Task prompt> Could you copy exactly the lines from the one containing "Definition routes : list" through the last line of the records below, and nothing else?

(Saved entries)
========

(** * New-Portifolio: the route table and the contact form

    The repository is an Angular application.  Two pieces of it carry
    behaviour: the route table of [src/app/app.routes.ts] and the contact form
    of the form validation guide ([ContactComponent] and
    [bannedWordsValidator]).  Both are configuration handed to the framework,
    so the framework functions the source calls are embedded next to it, each
    under the name it has in Angular: the matching functions of
    [@angular/router] ([defaultUrlMatcher], [match], [processSegment], the
    loop of the recognizer over absolute redirects) and the validators of
    [@angular/forms] ([Validators.required], [email], [minLength],
    [maxLength], [pattern], [compose], [mergeErrors]).

    Strings of the form are sequences of UTF-16 code units; error objects
    are finite maps from error keys to payloads; what [submit] does to the
    outside is threaded through a [World]. *)

From Stdlib Require Import String Ascii NArith.
From stdpp Require Import base option list strings gmap.

#[local] Set Warnings "-clear-no-such-hyp".
Local Open Scope string_scope.

(** ** Router *)

Module Router.

(** The lazily loaded page components named by the [loadComponent] imports. *)
Inductive Page := Inicial | Resumo | Sobre | Contato.

Inductive PathMatch := prefix | full.

(** A [Route] as the table uses it: [pathMatch] defaults to [prefix]. *)
Record Route := {
  path : string;
  pathMatch : PathMatch;
  redirectTo : option string;
  loadComponent : option Page
}.

Definition page_route (p : string) (c : Page) : Route :=
  {| path := p; pathMatch := prefix; redirectTo := None; loadComponent := Some c |}.

(** [export const routes: Routes = [...]] *)
Definition routes : list Route :=
  [ {| path := ""; pathMatch := full; redirectTo := Some "/inicio"; loadComponent := None |};
    page_route "inicio" Inicial;
    page_route "resumo" Resumo;
    page_route "sobre" Sobre;
    page_route "contato" Contato;
    {| path := "**"; pathMatch := prefix; redirectTo := Some "/inicio"; loadComponent := None |} ].

(** [s.split('/')]: the pieces between slashes, empty pieces kept. *)
Fixpoint split (s : string) : list string :=
  match s with
  | EmptyString => [""]
  | String c s' =>
      if Ascii.eqb c "/" then "" :: split s'
      else match split s' with
           | [] => [String c ""]
           | p :: ps => String c p :: ps
           end
  end.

========

Solution to this problem>
Definition routes : list Route :=
  [ {| path := ""; pathMatch := full; redirectTo := Some "/inicio"; loadComponent := None |};
    page_route "inicio" Inicial;
    page_route "resumo" Resumo;
    page_route "sobre" Sobre;
    page_route "contato" Contato;
    {| path := "**"; pathMatch := prefix; redirectTo := Some "/inicio"; loadComponent := None |} ].

(** [s.split('/')]: the pieces between slashes, empty pieces kept. *)
Fixpoint split (s : string) : list string :=
  match s with
  | EmptyString => [""]
  | String c s' =>
      if Ascii.eqb c "/" then "" :: split s'
      else match split s' with
           | [] => [String c ""]
           | p :: ps => String c p :: ps
           end
  end.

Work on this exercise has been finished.